=== Begin Enclosure ===

Lemma exec_walk_up val w fuel cur :
  wf_tables (w_dtb w) ->
  (forall d, d ∈ DEVICE_TABLE (w_dtb w) -> readable_props w "interrupt-parent" val d) ->
  (forall c, cur = Some c -> c < fuel /\ c < MAX_DEVICES)%nat ->
  walk_up fuel cur w =
    Done (nearest_interrupt_parent (w_dtb w) val (ancestors (w_dtb w) fuel cur)) w.
Proof.
  intros Hwf Hval. revert cur.
  induction fuel as [| fuel IH]; intros [c |] Hc; try done.
  { destruct (Hc c eq_refl). lia. }
  destruct (Hc c eq_refl) as [Hcf Hcm]. pose proof Hwf as (Hl & _ & _ & _ & Hdev & _).
  destruct (lookup_lt_is_Some_2 (DEVICE_TABLE (w_dtb w)) c) as [d Hd]; [lia |].
  destruct (Hdev c d Hd) as [Hwd Hpar].
  simpl. rewrite Hd.
  rewrite (bind_done _ _ _ d w).
  2:{ unfold deref_device. by rewrite (bind_done _ _ _ _ _ (exec_gets _ _)), Hd. }
  rewrite (bind_done _ _ _ _ w (exec_scan_interrupt_parent d val w Hwf Hwd
    (Hval d (list_elem_of_lookup_2 _ _ _ Hd)))).
  unfold nearest_interrupt_parent. simpl.
  destruct (interrupt_parent_of (w_dtb w) val d) as [r |] eqn:Hr.
  - rewrite decide_True by done. simpl. by rewrite Hr.
  - rewrite decide_False by (intros [? ?]; done). rewrite IH.
    + unfold nearest_interrupt_parent. by destruct (list_find _ _) as [[? ?] |].
    + intros p Hp. specialize (Hpar p Hp). lia.
Qed.

(** Beyond the node's own index, more fuel finds no more ancestors. *)
Lemma ancestors_fuel t f1 f2 cur :
  wf_tables t -> (forall c, cur = Some c -> c < f1 /\ c < f2)%nat ->
  ancestors t f1 cur = ancestors t f2 cur.
Proof.
  intros (_ & _ & _ & _ & Hdev & _). revert f2 cur.
  induction f1 as [| f1 IH]; intros [| f2] [c |] Hc; try done;
    try (destruct (Hc c eq_refl); lia).
  simpl. destruct (DEVICE_TABLE t !! c) as [d |] eqn:Hd; [| done].
  f_equal. apply IH. intros p Hp. destruct (Hdev c d Hd) as [_ Hpar].
  specialize (Hpar p Hp). destruct (Hc c eq_refl). lia.
Qed.

(** [intc] is the interrupt controller of [dev]: the device designated by the
    [interrupt-parent] property of the nearest ancestor that has one. *)
Definition interrupt_controller w val (dev : PlatformDevice.t) (r : option PlatformDevice.t) : Prop :=
  wf_tables (w_dtb w) /\
  (forall d, d ∈ DEVICE_TABLE (w_dtb w) -> readable_props w "interrupt-parent" val d) /\
  (forall c, PlatformDevice.parent dev = Some c -> c < MAX_DEVICES)%nat /\
  nearest_interrupt_parent (w_dtb w) val
    (ancestors (w_dtb w) MAX_DEVICES (PlatformDevice.parent dev)) = r.

Lemma exec_find_interrupt_parent fuel val dev r w :
  (MAX_DEVICES <= fuel)%nat -> interrupt_controller w val dev r ->
  find_interrupt_parent fuel dev w = Done r w.
Proof.
  intros Hf (Hwf & Hval & Hpar & <-). unfold find_interrupt_parent.
  rewrite (exec_walk_up val) by (done || (intros c Hc; specialize (Hpar c Hc); lia)).
  by rewrite (ancestors_fuel _ MAX_DEVICES fuel) by
    (done || (intros c Hc; specialize (Hpar c Hc); lia)).
Qed.

(** ** Compatible strings *)

(** The bytes before the first NUL. *)
Fixpoint until_nul (bs : list byte) : list byte :=
  match bs with
  | [] => []
  | b :: bs => if byte.unsigned b =? 0 then [] else b :: until_nul bs
  end.

(** The NUL-separated strings of a value; a final NUL adds no empty string. *)
Fixpoint split_nul (acc bs : list byte) : list (list byte) :=
  match bs with
  | [] => match acc with [] => [] | _ => [acc] end
  | b :: bs => if byte.unsigned b =? 0 then acc :: split_nul [] bs else split_nul (acc ++ [b]) bs
  end.

Definition strings_of (bs : list byte) : list string :=
  String.string_of_list_byte <$> split_nul [] bs.

Lemma split_nul_cons acc bs :
  bs <> [] ->
  split_nul acc bs = (acc ++ until_nul bs) :: split_nul [] (drop (S (length (until_nul bs))) bs).
Proof.
  revert acc. induction bs as [| b bs IH]; intros acc Hne; [done |]. simpl.
  destruct (byte.unsigned b =? 0); [by rewrite app_nil_r |].
  destruct bs as [| b' bs]; [by destruct acc |].
  rewrite IH by done. by rewrite <- app_assoc.
Qed.

Lemma length_until_nul bs : (length (until_nul bs) <= length bs)%nat.
Proof. induction bs as [| b bs IH]; simpl; [lia |]. case_match; simpl; lia. Qed.

Lemma until_nul_prefix bs : until_nul bs = take (length (until_nul bs)) bs.
Proof. induction bs as [| b bs IH]; simpl; [done |]. case_match; simpl; congruence. Qed.

Lemma exec_compat_len fuel ss off len k bs w :
  0 < ss -> 0 <= k -> ss + k + Z.of_nat (length bs) < 2 ^ USIZE ->
  Z.of_nat (length bs) = len - off - k -> (length bs <= fuel)%nat ->
  ram_bytes (w_ram w) (ss + k) bs ->
  compat_len fuel ss off len k w = Done (k + Z.of_nat (length (until_nul bs))) w.
Proof.
  revert k bs. induction fuel as [| fuel IH]; intros k bs Hss Hk Hfit Hlen Hfuel Hram; simpl.
  - rewrite (proj2 (Z.ltb_ge _ _)) by lia. destruct bs; [| simpl in *; lia].
    by rewrite Z.add_0_r.
  - destruct bs as [| b bs].
    { rewrite (proj2 (Z.ltb_ge _ _)) by (simpl in *; lia). by rewrite Z.add_0_r. }
    simpl in Hlen, Hfit, Hfuel. apply ram_bytes_cons in Hram as [Hb Hbs].
    rewrite (proj2 (Z.ltb_lt _ _)) by lia.
    rewrite (bind_done _ _ _ (ss + k) w) by (apply exec_ptr_add; solve_fits).
    rewrite (bind_done _ _ _ b w) by (apply exec_load_byte; [lia | done]).
    simpl. destruct (byte.unsigned b =? 0); [by rewrite Z.add_0_r |].
    rewrite (IH (k + 1) bs).
    + f_equal. simpl. lia.
    + done.
    + lia.
    + lia.
    + lia.
    + lia.
    + by rewrite Z.add_assoc.
Qed.

Lemma exec_compat_loop fuel p target off bs w :
  0 < Property.value p -> 0 <= off ->
  Property.value p + Property.len p < 2 ^ USIZE ->
  Z.of_nat (length bs) = Z.max 0 (Property.len p - off) -> (length bs <= fuel)%nat ->
  ram_bytes (w_ram w) (Property.value p + off) bs ->
  compat_loop fuel p target off w =
    Done (existsb (fun s => String.eqb s target) (strings_of bs)) w.
Proof.
  revert off bs. induction fuel as [| fuel IH]; intros off bs Hp Hoff Hfit Hlen Hfuel Hram; simpl.
  { rewrite (proj2 (Z.ltb_ge _ _)) by lia. destruct bs; [done | simpl in *; lia]. }
  destruct (Z.ltb_spec off (Property.len p)) as [Hlt | Hge].
  2:{ destruct bs; [done | simpl in *; lia]. }
  assert (bs <> []) as Hne by (intros ->; simpl in *; lia).
  rewrite (bind_done _ _ _ (Property.value p + off) w) by (apply exec_ptr_add; solve_fits).
  pose proof (length_until_nul bs) as Hu.
  rewrite (bind_done _ _ _ (0 + Z.of_nat (length (until_nul bs))) w).
  2:{ apply exec_compat_len; rewrite ?Z.add_0_r; try done; lia. }
  rewrite Z.add_0_l, Nat2Z.id.
  rewrite (bind_done _ _ _ (until_nul bs) w).
  2:{ apply exec_load_bytes; [lia |]. rewrite until_nul_prefix.
      rewrite <- (take_drop (length (until_nul bs)) bs) in Hram.
      by apply ram_bytes_app in Hram as [? _]. }
  unfold strings_of. rewrite split_nul_cons by done. simpl.
  destruct (String.eqb _ target); [done |]. simpl.
  rewrite (bind_done _ _ _ (Z.of_nat (length (until_nul bs)) + 1) w)
    by (apply exec_uadd; solve_fits).
  rewrite (bind_done _ _ _ (off + (Z.of_nat (length (until_nul bs)) + 1)) w)
    by (apply exec_uadd; solve_fits).
  set (n := S (length (until_nul bs))).
  assert (Z.of_nat (length (drop n bs)) = Z.max 0 (Z.of_nat (length bs) - Z.of_nat n)) as Hdl
    by (rewrite length_drop; lia).
  destruct (decide (n <= length bs)%nat) as [Hn | Hn].
  - apply IH; try lia.
    rewrite <- (take_drop n bs) in Hram. apply ram_bytes_app in Hram as [_ Hram].
    rewrite length_take_le in Hram by lia.
    by replace (Property.value p + (off + (Z.of_nat (length (until_nul bs)) + 1)))
      with (Property.value p + off + Z.of_nat n) by lia.
  - assert (drop n bs = []) as Hnil by (apply drop_ge; lia).
    rewrite Hnil in *. apply IH; [lia.. | apply ram_bytes_nil].
Qed.

(** A property whose value is the bytes [bs] of memory. *)
Definition value_at (ram : gmap Z byte) (p : Property.t) (bs : list byte) : Prop :=
  0 < Property.value p /\ Property.value p + Property.len p < 2 ^ USIZE /\
  Property.len p = Z.of_nat (length bs) /\ ram_bytes ram (Property.value p) bs.

Lemma value_at_mono ram ram' p bs : ram ⊆ ram' -> value_at ram p bs -> value_at ram' p bs.
Proof. intros Hs (H1 & H2 & H3 & Hb). do 3 (split; [done |]). by eapply ram_bytes_mono. Qed.

Lemma exec_compatible_matches p target bs w :
  value_at (w_ram w) p bs ->
  compatible_matches p target w =
    Done (existsb (fun s => String.eqb s target) (strings_of bs)) w.
Proof.
  intros (Hp & Hfit & Hlen & Hram). unfold compatible_matches.
  apply exec_compat_loop; rewrite ?Z.add_0_r; try done; lia.
Qed.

=== End Enclosure ===

When you reach the line containing "rewrite (bind_done _ _ _ (ss" in the data above, start copying exactly, and stop after the line containing "rewrite (IH (k + 1) bs).".

## ANSWER SECTION
    rewrite (bind_done _ _ _ (ss + k) w) by (apply exec_ptr_add; solve_fits).
    rewrite (bind_done _ _ _ b w) by (apply exec_load_byte; [lia | done]).
    simpl. destruct (byte.unsigned b =? 0); [by rewrite Z.add_0_r |].
    rewrite (IH (k + 1) bs).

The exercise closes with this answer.